The shared-responsibility model
Cloud providers operate on what they call a "shared responsibility model," and it is worth understanding in one sentence: the provider is responsible for keeping the platform running, and you are responsible for what happens to your data inside it.
In practice, Microsoft takes care of the things only Microsoft can: keeping the service online, replicating it across datacentres so a hardware failure does not lose your mailbox, and protecting the underlying infrastructure. What Microsoft does not do is protect you from yourself and from attackers operating inside your tenant: an employee who deletes the wrong folder, a compromised account that wipes a mailbox, ransomware that encrypts your files, or a retention setting that quietly lets old data age out. Microsoft's own guidance points customers to consider third-party backup for exactly this reason.
What Microsoft 365 does protect
To be fair, the platform is not defenceless. It gives you real, useful safety nets:
- Infrastructure resilience. Your data is replicated across multiple datacentres, so a physical failure at Microsoft's end will not lose it.
- Recycle bins and version history. Deleted items and previous versions of files can be recovered, but only for a limited window, typically measured in weeks to a few months.
- Retention and hold policies. With the right licensing and configuration, you can retain or legally hold data for longer.
These are genuinely helpful. They are also short-term, configuration-dependent, and not designed to be a true point-in-time backup you can roll back to.
Where the gaps are
The trouble is that the most common ways a small business loses data all live in the space Microsoft leaves to you:
- Deletion that outlives the recycle bin. A folder deleted by mistake and noticed months later may be past the recovery window and simply gone.
- Malicious or compromised-account deletion. A disgruntled leaver or an attacker in a hijacked account can delete mailboxes and files deliberately.

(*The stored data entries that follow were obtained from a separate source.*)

(* ===== verification/StatusMonad.v ===== *)
(** * Functions that update a sandbox status

    The methods of [SandboxReconciler] take a pointer to the status under
    construction, write to it in place, call the API and may return an error;
    what they wrote to the status stays written when they do. [SM A] is such a
    method: from the status so far, a program that ends with the status as it
    left it and a result. *)

From S2P Require Import Prelude KubeTypes ApiTypes Client Libs.
From Stdlib Require Import String.
From stdpp Require Import base gmap strings list.
From Stdlib Require Import ZArith.
Local Open Scope Z_scope.

Definition SM (A : Type) : Type := SandboxStatus → prog (SandboxStatus * res A).

Definition sret {A} (a : A) : SM A := λ s, Ret (s, Ok a).
Definition sthrow {A} (e : error) : SM A := λ s, Ret (s, Err e).

Definition sbind {A B} (m : SM A) (f : A → SM B) : SM B := λ s,
  sr ← m s;
  match sr.2 with
  | Ok a => f a sr.1
  | Err e => Ret (sr.1, Err e)
  end.

(** A call whose error is returned, and a call whose error is inspected. *)
Definition lift {A} (p : prog (res A)) : SM A := λ s, r ← p; Ret (s, r).
Definition attempt {A} (p : prog A) : SM A := λ s, r ← p; Ret (s, Ok r).

Definition modify (f : SandboxStatus → SandboxStatus) : SM unit := λ s, Ret (f s, Ok tt).
Definition getStatus : SM SandboxStatus := λ s, Ret (s, Ok s).

Notation "x ←! m ; q" := (sbind m (λ x, q))
  (at level 20, m at level 100, q at level 200, format "x  ←!  m ;  '/' q") : kubepark_scope.
Notation "m ;;! q" := (sbind m (λ _, q))
  (at level 100, q at level 200, right associativity, format "m  ;;!  '/' q") : kubepark_scope.

(** [ctrl.Result]: when to reconcile again; zero is not at all. *)
Record Result := { RequeueAfter : Duration }.
Definition noResult : Result := {| RequeueAfter := 0 |}.

(** [SandboxReconciler.setCondition]. *)
Definition conditionOf (sb : Sandbox) (condType : string)
    (condStatus : ConditionStatus) (reason message : string) : Condition :=
  {| c_Type := condType; c_Status := condStatus; c_Reason := reason;
     c_Message := message; c_ObservedGeneration := Generation sb |}.

Definition setCondition `{ApiMachinery} (sb : Sandbox) (condType : string)
    (condStatus : ConditionStatus) (reason message : string) : SM unit :=
  modify (λ s, set_Conditions
    (SetStatusCondition (st_Conditions s)
       (conditionOf sb condType condStatus reason message)) s).

(** The condition of a type as the status under construction has it. *)
Definition statusCondition (s : SandboxStatus) (ty : string) : option (ConditionStatus * string) :=
  match find_condition (st_Conditions s) ty with
  | Some c => Some (c_Status c, c_Reason c)
  | None => None
  end.

(** ** Symbolic execution of status methods *)

Section wp.
Context {W : Type} `{World W}.

Lemma wp_sbind {A B} (m : SM A) (f : A → SM B) s (Q : SandboxStatus * res B → W → Prop) w :
  wp (m s) (λ sr w', match sr.2 with
                     | Ok a => wp (f a sr.1) Q w'
                     | Err e => Q (sr.1, Err e) w'
                     end) w →
  wp (sbind m f s) Q w.
Proof.
  intros Hw. apply wp_bind. eapply wp_mono; [exact Hw|].
  intros [s' [a|e]] w' Hr; done.
Qed.

Lemma wp_lift {A} (p : prog (res A)) s (Q : SandboxStatus * res A → W → Prop) w :
  wp p (λ r w', Q (s, r) w') w → wp (lift p s) Q w.
Proof. intros Hw. apply wp_bind. eapply wp_mono; [exact Hw|]. done. Qed.

Lemma wp_attempt {A} (p : prog A) s (Q : SandboxStatus * res A → W → Prop) w :
  wp p (λ r w', Q (s, Ok r) w') w → wp (attempt p s) Q w.
Proof. intros Hw. apply wp_bind. eapply wp_mono; [exact Hw|]. done. Qed.

Lemma wp_sbind_lift {A B} (p : prog (res A)) (f : A → SM B) s (Q : SandboxStatus * res B → W → Prop) w :
  wp p (λ r w', match r with Ok a => wp (f a s) Q w' | Err e => Q (s, Err e) w' end) w →
  wp (sbind (lift p) f s) Q w.
Proof. intros Hw. by apply wp_sbind, wp_lift. Qed.

Lemma wp_sbind_attempt {A B} (p : prog A) (f : A → SM B) s (Q : SandboxStatus * res B → W → Prop) w :
  wp p (λ r w', wp (f r s) Q w') w → wp (sbind (attempt p) f s) Q w.
Proof. intros Hw. by apply wp_sbind, wp_attempt. Qed.

Lemma wp_sbind_modify {B} g (f : unit → SM B) s (Q : SandboxStatus * res B → W → Prop) w :
  wp (f tt (g s)) Q w → wp (sbind (modify g) f s) Q w.
Proof. done. Qed.

Lemma wp_sbind_get {B} (f : SandboxStatus → SM B) s (Q : SandboxStatus * res B → W → Prop) w :
  wp (f s s) Q w → wp (sbind getStatus f s) Q w.
Proof. done. Qed.

End wp.

Lemma calls_sbind {A B} P (m : SM A) (f : A → SM B) s :
  calls P (m s) → (∀ a s', calls P (f a s')) → calls P (sbind m f s).
Proof. intros Hm Hf. apply calls_bind; [done|]. intros [s' [a|e]]; [apply Hf|done]. Qed.

Lemma calls_lift {A} P (p : prog (res A)) s : calls P p → calls P (lift p s).
Proof. intros Hp. by apply calls_bind. Qed.

Lemma calls_attempt {A} P (p : prog A) s : calls P p → calls P (attempt p s).
Proof. intros Hp. by apply calls_bind. Qed.

(** Walking through a program, leaf by leaf: what remains are the calls. The
    database holds the lemmas about the programs already walked through. *)
Create HintDb leaves.

Ltac leaves :=
  repeat first
    [ done | solve [eauto with leaves nocore]
    | apply calls_sbind; [|intros ? ?]
    | apply calls_lift | apply calls_attempt
    | apply calls_ebind; [|intros ?]
    | apply calls_for_each; intros ? _
    | apply calls_bind; [|intros ?]
    | case_match ].
(* ===== verification/SandboxHome.v ===== *)
(** * The home volume of a sandbox (internal/controller/sandbox_controller.go)

    [reconcileHome] creates the sandbox's claim or adopts an existing one,
    guarding a shared claim with a deterministic tie-break. The theorems: the
    tie-break is a strict total order, the guard reports exactly the
    contenders that win it, two sandboxes that name one claim, neither being
    deleted nor both stopped and suspended, are not both admitted in one state
    of the cluster, and an admitted sandbox has the claim its pod will mount. *)

From S2P Require Import Prelude GoStrings KubeTypes ApiTypes Client Libs PodSpec StatusMonad SandboxRBAC.
From Stdlib Require Import String.
From stdpp Require Import base gmap strings list.
From Stdlib Require Import ZArith Lia.
Local Open Scope Z_scope.

Section home.
Context `{AM : ApiMachinery}.

(** [wins a b]: [a] beats [b] in the claim tie-break. *)
Definition wins (a b : Sandbox) : bool :=
  let at_ := CreationTimestamp a in
  let bt := CreationTimestamp b in
  if negb (at_ =? bt) then time_Before at_ bt
  else String.ltb (UID a) (UID b).

Definition ownerOfGeneratedClaim (claim : string) : option string :=
  match GoStrings.strip_prefix "kubepark-home-" claim with
  | Some rest => if String.eqb rest "" then None else Some rest
  | None => None
  end.

(** The loop body of [claimConflict]: does [other] keep [sb] from the claim? *)
Definition blocks (sb other : Sandbox) : bool :=
  if String.eqb (UID other) (UID sb) || negb (ptr_IsZero (DeletionTimestamp other)) then false
  else if bool_decide (sp_DesiredState (sb_Spec other) = DesiredStateStopped)
          && bool_decide (st_Phase (sb_Status other) = SandboxPhaseSuspended) then false
  else wins other sb.
(** The status [suspend] leaves: the pod's address is gone, and the phase says
    whether the pod is. *)
Definition suspended_status (sb : Sandbox) (s s' : SandboxStatus) : Prop :=
  (st_Phase s' = SandboxPhaseSuspended ∧ st_PodName s' = ""%string ∧
   ∃ c, find_condition (st_Conditions s') ConditionReady = Some c ∧ c_Status c = ConditionFalse)
  ∨ s' = set_Phase SandboxPhaseSuspending (set_PodIP "" s).

Definition suspend_outcome (sb : Sandbox) (s : SandboxStatus) (w : W)
    (sr : SandboxStatus * res Result) (w' : W) : Prop :=
  st_PodIP sr.1 = ""%string ∧ st_PVCName sr.1 = st_PVCName s ∧
  st_LastActivityTime sr.1 = st_LastActivityTime s ∧
  match sr.2 with
  | Ok r => r = noResult ∧ suspended_status sb s sr.1 ∧
      (∀ pod, view KPod w' (podKey sb) = Some pod → ptr_IsZero (DeletionTimestamp pod) = false) ∧
      (st_Phase sr.1 = SandboxPhaseSuspended ↔ view KPod w (podKey sb) = None) ∧
      (view KPod w (podKey sb) = None → view KPod w' (podKey sb) = None)
  | Err _ => (st_Phase sr.1 = st_Phase s ∧ unchanged w w') ∨
      (st_Phase sr.1 = SandboxPhaseSuspending ∧ is_Some (view KPod w (podKey sb)))
  end.

Lemma wp_ensurePodGone pod s k w :
  view KPod w k = Some pod →
  wp (ensurePodGone pod s)
     (λ sr w', sr.1 = s ∧ same_but KPod k w w' ∧
        match sr.2 with Ok _ => not_live KPod w' k | Err _ => True end) w.
Proof.
  intros Hv. pose proof (view_key _ _ _ _ _ Hv) as <-. unfold ensurePodGone.
  destruct (ptr_IsZero (DeletionTimestamp pod)) eqn:Hz.
  - apply wp_lift. eapply wp_mono; [apply wp_deleteIgnoringNotFound|]. done.
  - split; [done|]. split; [apply unchanged_same_but, unchanged_refl|].
    intros o Ho. rewrite Hv in Ho. by simplify_eq.
Qed.
(* ===== verification/StatusShape.v ===== *)
(** * The shape of a sandbox's status

    The conditions of a status are a list keyed by type (the markers
    [listType=map] and [listMapKey=type] of sandbox_types.go): the server
    refuses a status that names a type twice. Whatever the calls of a
    reconciliation answer, even outside of what the server's documentation
    promises, the status it computes has that shape and names no type but the
    declared ones. *)

From S2P Require Import Prelude GoStrings KubeTypes ApiTypes Client Libs SSHCA StatusMonad SandboxRBAC Bootstrap.
From S2P Require Import SandboxHome SandboxNet SandboxRun SandboxReconcile.
From Stdlib Require Import String.
From stdpp Require Import base gmap strings list.
From Stdlib Require Import ZArith.
Local Open Scope Z_scope.

(** ** Results whatever the answers *)

(** [ends Q p]: whatever its calls answer, [p] ends with a result in [Q]. *)
Fixpoint ends {A} (Q : A → Prop) (p : prog A) : Prop :=
  match p with
  | Ret a => Q a
  | Call e k => ∀ x, ends Q (k x)
  end.

Lemma ends_run {W A} (env : Env W) (Q : A → Prop) (p : prog A) w : ends Q p → Q (run env p w).1.
Proof.
  revert w. induction p as [a|X e k IH]; intros w Hp; [done|]. simpl. destruct (env X e w) as [x w']. by apply IH.
Qed.

Lemma ends_bind {A B} (Q : A → Prop) (R : B → Prop) (p : prog A) (f : A → prog B) :
  ends Q p → (∀ a, Q a → ends R (f a)) → ends R (p ≫= f).
Proof. induction p as [a|X e k IH]; intros Hp Hf; [by apply Hf|]. intros x. apply IH; [apply Hp|done]. Qed.

Lemma ends_true {A} (p : prog A) : ends (λ _, True) p.
Proof. induction p as [a|X e k IH]; [done|]. exact IH. Qed.

(** ** Conditions *)

Definition conditionTypes : list string :=
  [ConditionReady; ConditionPodReady; ConditionHomeReady; ConditionRBACReady; ConditionTemplateOutdated].

Definition conditions_keyed (s : SandboxStatus) : Prop :=
  NoDup (c_Type <$> st_Conditions s) ∧ ∀ ty, ty ∈ c_Type <$> st_Conditions s → ty ∈ conditionTypes.

Section shape.
Context `{AM : ApiMachinery} `{!ApiMachineryLaws AM} `{SSH : SSHLib}.

(** A method that keeps the shape, whether it fails or not. *)
Definition keeps {A} (m : SM A) : Prop := ∀ s, conditions_keyed s → ends (λ sr, conditions_keyed sr.1) (m s).

Lemma keeps_sret {A} (a : A) : keeps (sret a).
Proof. by intros s Hs. Qed.

Lemma keeps_sthrow {A} e : keeps (sthrow (A := A) e).
Proof. by intros s Hs. Qed.

Lemma keeps_sbind {A B} (m : SM A) (f : A → SM B) : keeps m → (∀ a, keeps (f a)) → keeps (sbind m f).
Proof.
  intros Hm Hf s Hs. eapply ends_bind; [by apply Hm|]. intros [s' [a|e]] Hs'; [by apply Hf|done].
Qed.

Lemma keeps_lift {A} (p : prog (res A)) : keeps (lift p).
Proof. intros s Hs. eapply ends_bind; [apply ends_true|]. by intros a _. Qed.

Lemma keeps_attempt {A} (p : prog A) : keeps (attempt p).
Proof. intros s Hs. eapply ends_bind; [apply ends_true|]. by intros a _. Qed.

Lemma keeps_get : keeps getStatus.
Proof. by intros s Hs. Qed.

Lemma keeps_modify f : (∀ s, st_Conditions (f s) = st_Conditions s) → keeps (modify f).
Proof. intros Hf s Hs. unfold modify, conditions_keyed. simpl. by rewrite Hf. Qed.

Lemma keeps_setCondition sb ty st reason msg : ty ∈ conditionTypes → keeps (setCondition sb ty st reason msg).
Proof.
  intros Hty s [Hn Hin]. unfold setCondition, modify, conditions_keyed. cbn [ends fst st_Conditions set_Conditions].
  rewrite SetStatusCondition_types. cbn [c_Type conditionOf]. destruct (contains _ _) eqn:Hc; [done|].
  apply contains_false in Hc. split.
  - apply NoDup_app. split; [done|]. split; [by intros x Hx ->%list_elem_of_singleton|]. apply NoDup_singleton.
  - intros x [Hx| ->%list_elem_of_singleton]%elem_of_app; [by apply Hin|done].
Qed.

Ltac known := unfold conditionTypes; apply list_elem_of_In; simpl; tauto.

Ltac shape :=
  repeat first
    [ apply keeps_sbind; [|intros ?] | apply keeps_sret | apply keeps_sthrow | apply keeps_lift | apply keeps_attempt
    | apply keeps_get | apply keeps_setCondition; known | apply keeps_modify; reflexivity | case_match ].

Lemma keeps_ensurePodGone pod : keeps (ensurePodGone pod).
Proof. unfold ensurePodGone. shape. Qed.

Lemma keeps_prepare r sb : keeps (prepare r sb).
Proof. unfold prepare, reconcileHome, reconcileRBAC, refuseRBAC, homeReady, homeBlocked, pendingReady. shape. Qed.

Lemma keeps_reconcileSandbox r sb : keeps (reconcileSandbox r sb).
Proof.
  apply keeps_sbind; [apply keeps_prepare|]. intros [res|[tpl sa]]; [apply keeps_sret|].
  unfold desiredStateMachine, idleRequeue, now. pose proof keeps_ensurePodGone. shape; auto.
Qed.

(** C39. The status a reconciliation computes is one the server accepts: from a
    status whose conditions have different, declared types it makes another
    such one, whatever its calls answered and whether or not it failed. *)
Theorem status_conditions_keyed {W} (env : Env W) r sb s w :
  conditions_keyed s → conditions_keyed (run env (reconcileSandbox r sb s) w).1.1.
Proof. intros Hs. by apply (ends_run env (λ sr, conditions_keyed sr.1)), keeps_reconcileSandbox. Qed.

End shape.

- Ransomware. Because OneDrive and SharePoint sync files, encryption on one machine can propagate into the cloud copies too.
- Misconfigured retention. Many businesses believe they have long-term retention set up and discover, at the worst moment, that they never did.
- Offboarding. Remove a departed employee's licence without preserving their mailbox and files first, and that data can disappear after a grace period, exactly the risk in our guide to onboarding and offboarding.
Native tools versus a real backup
The native recycle bins, versioning, and retention policies are your first line, and every business should at least configure them properly. But they are not the same as a backup. A dedicated third-party Microsoft 365 backup keeps an independent copy of your mail, files, SharePoint, and Teams data, held separately from your tenant, with long or indefinite retention and the ability to restore a specific item to how it looked on a specific day. Crucially, because it sits outside your tenant, it survives the one scenario native tools cannot fully cover: someone with full control inside your Microsoft 365 turning destructive.
So, do you actually need one?
Honestly, not every business needs to buy a third-party backup on day one, and we are not going to pretend otherwise. But every business should make the decision on purpose instead of by assumption. Lean towards a proper backup when any of these is true:
- Your email and files effectively are the business, and losing weeks of them would be serious.
- You handle regulated or client data with retention obligations.
- You have had close calls already, or you have staff turnover where offboarding gets rushed.
- A cyber-insurance policy or a customer contract expects tested, recoverable backups.
If none of those apply yet, at the very least configure your native retention deliberately and revisit the question as you grow. The goal is a conscious choice, not a comfortable assumption.